Elevated Cancer Risks in Bone Growth Protein Usage

According to data presented at a national conference of spine surgeons, a bioengineered protein used as part of a surgical procedure could potentially increase patient cancer risks.  The spine surgery product known as bone morphogenetic protein-2, or BMP-2, is the bone growth stimulating biological agent used in Medtronic’s Infuse, which has been approved by the FDA, and Amplify, an unapproved product that was the subject of the data presented at the conference.   BMP-2 use in spinal surgery has increased, because by stimulating bone growth, it can eliminate the need to harvest a small amount of a patient’s own bone for use in spinal fusion surgery.

The Infuse product was approved by the FDA for its narrow use after an earlier clinical trial showed it worked about as well as a standard hip bone graft in a specific kind of spinal fusion surgery.  Once considered a major advance in spine surgery, the Infuse product is now the subject of investigations by the U.S. Senate and the Department of Justice over omissions of safety problems from the clinical trial data.  With Amplify, Medtronic was seeking additional FDA-approval for a higher-dose formulation of the  BMP-2 spinal fusion product.  The FDA refused to grant approval earlier this year, a decision Medtronic is appealing.

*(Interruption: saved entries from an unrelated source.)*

(** X28: a payload that is no text never breaks its frame.  For an event
    name without a line break and a well-formed payload other than a
    [str], the frame of [sse_event] splits at the line breaks into exactly
    the line of the event, the line of the data, and two empty pieces for
    the blank line that ends it; the payload is read back from its line
    by [json.loads]. *)
Theorem sse_event_is_two_lines_and_a_blank (event : string) (data : json) :
  Str.has_char (Str.chr 10) event = false ->
  Json.well_formed data = true ->
  (forall s, data <> JStr s) ->
  Str.split_char (Str.chr 10) (utils.sse_event event data) =
    ["event: " ++ event; "data: " ++ Json.dumps false data; ""; ""] /\
  Json.loads (Json.dumps false data) = Some data.
Proof.
  intros Hev Hw Hd. split; [| apply (loads_dumps data Hw)].
  assert (E : utils.sse_event event data =
              ("event: " ++ event) ++
              String (Str.chr 10)
                (("data: " ++ Json.dumps false data) ++
                 String (Str.chr 10) (String (Str.chr 10) ""))).
  { unfold utils.sse_event.
    destruct data as [| b | z | literal | s | items | members];
      try (rewrite !append_assoc; reflexivity).
    exfalso. apply (Hd s). reflexivity. }
  rewrite E. clear E.
  assert (Hnl : (Str.ord (Str.chr 10) < 32)%nat) by (vm_compute; lia).
  rewrite split_char_first.
  - rewrite split_char_first; [reflexivity |].
    rewrite has_char_app. unfold Json.dumps.
    rewrite (encode_clean (Str.chr 10) ", " ": " false Hnl eq_refl eq_refl
               data Hw).
    reflexivity.
  - rewrite has_char_app, Hev. reflexivity.
Qed.

Lemma sse_event_is_two_lines_and_a_blank_witness :
  Str.split_char (Str.chr 10) (utils.sse_event "consensus" Sample.consensus) =
    ["event: consensus"; "data: " ++ Json.dumps false Sample.consensus; "";
     ""] /\
  Json.loads (Json.dumps false Sample.consensus) = Some Sample.consensus.
Proof.
  apply (sse_event_is_two_lines_and_a_blank "consensus" Sample.consensus);
    [reflexivity | reflexivity | discriminate].
Defined.
(** ** An unrecognized hook in variant 2 *)

(** A run that returns has printed the result last. *)
Lemma nitro_run_ends_with_result loads engine argv hook w w' :
  argv !! 1 = Some hook →
  Nitro.run loads engine argv w = (w', Done tt) →
  ∃ out, stdout w' = stdout w ++ hook_lines hook ++ out ++ [result_line hook].
Proof.
  intros H1 H. unfold Nitro.run in H.
  rewrite (bind_done _ _ w w hook) in H by (unfold argv_at; by rewrite H1).
  step H as wa u Hc; rewrite nitro_hook_check in Hc; [|discriminate Hc].
  injection Hc as <-.
  step H as wb raw Hm; [|discriminate H]. apply argv_at_inv in Hm as [-> _].
  step H as wc arg Hm; rewrite lift_run in Hm; [|discriminate H]. injection Hm as <- _.
  step H as wd deferred Hm; rewrite lift_run in Hm; [|discriminate H]. injection Hm as <- _.
  destruct deferred.
  { rewrite nitro_set_result_says in H. injection H as <-. exists []. simpl.
    by rewrite <- app_assoc. }
  step H as we disabled Hm; rewrite lift_run in Hm; [|discriminate H]. injection Hm as <- _.
  destruct disabled.
  { rewrite nitro_set_result_says in H. injection H as <-. exists []. simpl.
    by rewrite <- app_assoc. }
  step H as wf u1 Hm; rewrite nitro_start_says in Hm; [|discriminate Hm]. injection Hm as <-.
  step H as wg u2 Hm; rewrite nitro_start_message_says in Hm; [|discriminate Hm].
  injection Hm as <-.
  step H as wh gd Hm; rewrite lift_run in Hm; [|discriminate H]. injection Hm as <- _.
  assert (Hgo : ∀ w0,
    (let* game_dir := to_path gd in
     let* datapacks := Nitro.datapack_dirs arg game_dir in
     let resourcepack_dirs := [joinpath game_dir (Path_of "resourcepacks")] in
     let* weld_ignore := lift (Nitro.weld_ignore_of arg) in
     for_each datapacks (λ dir, Nitro.weld_dir engine dir weld_ignore "data");;
     for_each resourcepack_dirs (λ dir, Nitro.weld_dir engine dir weld_ignore "resource");;
     Nitro.output "message" Nitro.success_message;;
     Nitro.output "end_process" JNull;;
     Nitro.set_result hook) w0 = (w', Done tt) →
    stdout w' = stdout w0 ++ [success_line; end_line] ++ [result_line hook]).
  { clear H. intros w0 H.
    step H as wi game_dir Hm; apply (quiet_run _ _ _ _ (quiet_to_path gd)) in Hm; [|discriminate H].
    step H as wj dirs Hd; apply (quiet_run _ _ _ _ (quiet_nitro_datapack_dirs _ _)) in Hd;
      [|discriminate H].
    cbv zeta in H.
    step H as wk ignore Hi; rewrite lift_run in Hi; [|discriminate H]. injection Hi as <- _.
    step H as wl u3 Hw1;
      (eapply quiet_run in Hw1; [|apply quiet_for_each; intros ?; apply quiet_nitro_weld_dir]);
      [|discriminate H].
    step H as wm u4 Hw2;
      (eapply quiet_run in Hw2; [|apply quiet_for_each; intros ?; apply quiet_nitro_weld_dir]);
      [|discriminate H].
    unfold mbind, py_bind in H.
    rewrite nitro_success_says, nitro_end_says, nitro_set_result_says in H.
    injection H as <-. simpl. rewrite Hw2, Hw1, Hd, Hm. by rewrite <- !app_assoc. }
  destruct gd; try (rewrite (Hgo _ H); exists [start_line; start_message_line; success_line; end_line];
                    simpl; by rewrite <- !app_assoc).
  rewrite nitro_set_result_says in H. injection H as <-.
  exists [start_line; start_message_line]. simpl. by rewrite <- !app_assoc.
Qed.
(** C5.  A job listing without a state filter, on a registered queue whose
    five fetches resolve, queries the engine once for each of the five
    states, over the range from 0 to the end of the window.  Every job is
    turned into a row that carries the job's fields and the state it was
    fetched under; the rows of the five states are merged, in whatever order
    the fetches settle, and sorted newest first.  The answer is the slice of
    the sorted rows from [start] up to the end of the window: its [i]-th
    row is the sorted row [i] places after [start], as long as that is
    before the end (a negative bound counts from the end, as [slice] has
    it).  The rows returned are therefore non-increasing in creation
    timestamp. *)
Theorem merged_listing_newest_first queues order req queue
    (jobsOf : string -> list Job.t) :
  findQueue queues req = Some queue ->
  given (queryParam req "state") = false ->
  (forall s, In s VALID_STATES ->
     Queue.getJobs queue s 0 (windowEnd req) = Resolved (jobsOf s)) ->
  let h := listJobs queues order req in
  let start := windowStart req in
  let endVal := windowEnd req in
  let fetch := fun s => Engine (Queue.name queue) (GetJobs s 0 endVal) None in
  exists sorted rows : list JsObject,
    trace h = [fetch "waiting"; fetch "active"; fetch "delayed";
               fetch "completed"; fetch "failed"] /\
    sorted ≡ₚ flat_map (fun s => List.map (fun j => serializeJob j ++ [("state", VStr s)])
                                   (jobsOf s))
                ["waiting"; "active"; "delayed"; "completed"; "failed"] /\
    Forall (fun row => exists s j,
              In s ["waiting"; "active"; "delayed"; "completed"; "failed"] /\
              In j (jobsOf s) /\
              getField "state" row = VStr s /\
              getField "id" row = VStr (Job.id j) /\
              timestampOf row = default 0 (Job.timestamp j)) sorted /\
    StronglySorted newestFirst sorted /\
    (let len := Z.of_nat (length sorted) in
     let from := if start <? 0 then Z.max (len + start) 0 else start in
     let to := if endVal <? 0 then Z.max (len + endVal) 0 else endVal in
     forall i : nat,
       rows !! i = if bool_decide (from + Z.of_nat i < to)
                   then sorted !! (Z.to_nat from + i)%nat
                   else None) /\
    response h = Some {| status := 200; json := VArr (List.map VObj rows) |} /\
    StronglySorted newestFirst rows.
Proof.
  intros Hq Hstate Hfetch h start endVal fetch. subst h. unfold listJobs.
  rewrite Hq, Hstate. cbn [andb]. fold start endVal.
  set (task := fun s : string =>
         let! jobs := await (Queue.name queue) (GetJobs s 0 endVal)
                        (Queue.getJobs queue s 0 endVal) in
         ret (List.map (tagged s) jobs)).
  assert (Htasks : List.map task VALID_STATES =
            List.map (fun s => ([fetch s], Resolved (List.map (tagged s) (jobsOf s))))
              VALID_STATES).
  { apply map_ext_in. intros s Hs. unfold task, fetch, endVal.
    now rewrite (Hfetch s Hs). }
  rewrite Htasks, promiseAll_resolved.
  set (parts := List.map (fun s => List.map (tagged s) (jobsOf s)) VALID_STATES).
  set (merged := concat (omap (fun i => parts !! i)
                           (completion order (length VALID_STATES)))).
  assert (Hmerged : merged ≡ₚ concat parts).
  { subst merged. replace (length VALID_STATES) with (length parts) by reflexivity.
    now rewrite omap_lookup_completion. }
  exists (sortWith byTimestampDesc merged),
         (slice start endVal (sortWith byTimestampDesc merged)).
  split; [reflexivity|].
  split.
  { rewrite sortWith_Permutation, Hmerged. subst parts. cbn. now rewrite !app_nil_r. }
  split.
  { apply Forall_forall. intros row Hrow.
    rewrite sortWith_Permutation, Hmerged in Hrow.
    apply list_elem_of_In, in_concat in Hrow as (part & Hpart & Hrow).
    apply in_map_iff in Hpart as (s & <- & Hs).
    apply in_map_iff in Hrow as (j & <- & Hj).
    exists s, j. split; [exact Hs|]. split; [exact Hj|].
    split; [reflexivity|]. split; [reflexivity|]. apply tagged_row. }
  split; [apply sorted_newestFirst|].
  split; [cbv zeta; intros i; apply (slice_lookup start endVal _ i)|].
  split; [reflexivity|].
  eapply StronglySorted_sublist; [apply slice_sublist|apply sorted_newestFirst].
Qed.

Lemma merged_listing_newest_first_witness :
  let h := listJobs [stateQueue] [4; 0]%nat
             (request "q" [("start", "1"); ("end", "50")] VUndefined) in
  exists rows,
    response h = Some (reply 200 (VArr (List.map VObj rows))) /\
    StronglySorted newestFirst rows /\
    List.map timestampOf rows = [200; 100] /\
    List.map (getField "state") rows = [VStr "active"; VStr "waiting"].
Proof.
  intros h.
  destruct (merged_listing_newest_first [stateQueue] [4; 0]%nat
              (request "q" [("start", "1"); ("end", "50")] VUndefined)
              stateQueue jobsByState
              eq_refl eq_refl (fun s _ => eq_refl))
    as (sorted & rows & _ & _ & _ & _ & _ & Hresponse & Hsorted).
  exists rows. split; [exact Hresponse|]. split; [exact Hsorted|].
  assert (Hrows : List.map VObj rows =
                    List.map VObj [tagged "active" (jobAt "c" 200);
                                   tagged "waiting" (jobAt "a" 100)]).
  { assert (Hh : response h =
                   Some (reply 200 (VArr (List.map VObj
                     [tagged "active" (jobAt "c" 200);
                      tagged "waiting" (jobAt "a" 100)])))) by reflexivity.
    subst h. rewrite Hresponse in Hh. now injection Hh. }
  rewrite (rows_inj _ _ Hrows). split; reflexivity.
Defined.

(** * The event stream *)

Section Emitters.
Import Sse.

Lemma removeLast_snoc x l : removeLast x (l ++ [x]) = Some l.
Proof.
  induction l as [|y l IH]; cbn.
  - now rewrite bool_decide_eq_true_2.
  - now rewrite IH.
Qed.

Lemma removeLast_snoc_ne x y l :
  x <> y -> removeLast x (l ++ [y]) = (fun l' => l' ++ [y]) <$> removeLast x l.
Proof.
  intros Hne. induction l as [|z l IH]; cbn.
  - rewrite bool_decide_eq_false_2; [reflexivity|congruence].
  - rewrite IH. destruct (removeLast x l) as [l'|]; cbn; [reflexivity|].
    now destruct (bool_decide (z = x)).
Qed.

Lemma removeLast_absent x l : x ∉ l -> removeLast x l = None.
Proof.
  induction l as [|y l IH]; cbn; intros Hx; [reflexivity|].
  apply not_elem_of_cons in Hx as [Hxy Hx].
  rewrite (IH Hx). rewrite bool_decide_eq_false_2; [reflexivity|congruence].
Qed.

Lemma on_length q ev h s : length (on q ev h s) = length s.
Proof. apply length_alter. Qed.

(** A closure just registered is the one [removeListener] takes off. *)
Lemma removeListener_on q ev h s :
  (q < length s)%nat -> removeListener q ev h (on q ev h s) = (s, true).
Proof.
  intros Hq. destruct (lookup_lt_is_Some_2 s q Hq) as [e He].
  unfold removeListener, on. rewrite list_lookup_alter_eq, He. cbn.
  rewrite removeLast_snoc. f_equal.
  apply list_eq. intros i. destruct (decide (i = q)) as [->|Hi].
  - rewrite list_lookup_insert_eq by (rewrite length_alter; exact Hq).
    rewrite He. now destruct e.
  - rewrite list_lookup_insert_ne, list_lookup_alter_ne by congruence. reflexivity.
Qed.

(** Taking one closure off commutes with registering another. *)
Lemma removeListener_on_ne q ev h q' ev' h' s :
  h <> h' ->
  removeListener q ev h (on q' ev' h' s) =
    (on q' ev' h' (fst (removeListener q ev h s)), snd (removeListener q ev h s)).
Proof.
  intros Hne. unfold removeListener, on.
  destruct (decide (q = q')) as [<-|Hq].
  - rewrite list_lookup_alter_eq. destruct (s !! q) as [e|] eqn:He; cbn; [|reflexivity].
    rewrite removeLast_snoc_ne by congruence.
    destruct (removeLast (ev, h) (registered e)) as [l'|]; cbn; [|reflexivity].
    f_equal. apply list_eq. intros i.
    assert (Hlen : (q < length s)%nat) by (eapply lookup_lt_Some, He).
    destruct (decide (i = q)) as [->|Hi].
    + rewrite list_lookup_insert_eq by (rewrite length_alter; exact Hlen).
      rewrite list_lookup_alter_eq, list_lookup_insert_eq by exact Hlen. reflexivity.
    + rewrite list_lookup_insert_ne, !list_lookup_alter_ne, list_lookup_insert_ne
        by congruence. reflexivity.
  - rewrite list_lookup_alter_ne by congruence.
    destruct (s !! q) as [e|] eqn:He; cbn; [|reflexivity].
    destruct (removeLast (ev, h) (registered e)) as [l'|]; cbn; [|reflexivity].
    f_equal. apply list_eq. intros i.
    assert (Hlen : (q < length s)%nat) by (eapply lookup_lt_Some, He).
    destruct (decide (i = q)) as [->|Hi].
    + rewrite list_lookup_insert_eq by (rewrite length_alter; exact Hlen).
      rewrite list_lookup_alter_ne, list_lookup_insert_eq by (congruence || exact Hlen).
      reflexivity.
    + rewrite list_lookup_insert_ne by congruence.
      destruct (decide (i = q')) as [->|Hi'].
      * rewrite !list_lookup_alter_eq, list_lookup_insert_ne by congruence. reflexivity.
      * rewrite !list_lookup_alter_ne, list_lookup_insert_ne by congruence. reflexivity.
Qed.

Clinical trial results demonstrated a significantly higher number of cancers in the test group when compared to a control group of patients that received bone graft as part of a spinal fusion.  An FDA advisory panel last year had narrowly recommended approval of Amplify, but was split over possible cancer risks.  In March of this year, the agency notified Medtronic in a “nonapprovable” letter that the FDA would need additional information in order to continue.  Based on information provided by Medtronic, the FDA rejected that higher-dose formulation, citing concern about cancer risks.   At the national conference, additional findings of the Medtronic-sponsored clinical trial not disclosed in the FDA’s rejection were made public.

The studies indicated that cancer risks were significantly elevated.  Three years after surgery, there were 20 cancers in the Amplify group versus five cases in the bone graft group.  The accelerated rate of cancer development indicates that BMP-2 may play a role in promoting cancer rather than causing it.  The implications for the currently approved Infuse are unknown.

 The researchers had information showing that at two and three years after being implanted with the genetically engineered protein, significantly higher numbers of Amplify patients were being diagnosed with cancer.   A Journal Sentinel (Milwaukee) investigation revealed that Medtronic and doctors had become aware of information about a ninth cancer case, which pushed the concern to a critical level, at least two months before the paper was published in 2009.  Additionally, doctors who received millions of dollars from Medtronic failed to report serious complications with the protein in 13 papers over the span of a decade.     

The increasing pressure on the FDA to speed up its approval process for medical devices only exacerbates any future flaws or failings of the approvals system.  Industry generally favors a speedier approvals process in order to get products to market, noting that the current process gives advantage to European-based industry.  Conversely, the FDA’s changes are being considered when concern for the oversight ability of the FDA about the safety and effectiveness of devices is at a heightened level.  The battle between industry and the FDA will certainly intensify as Congress considers legislation governing industry fees paid to the agency.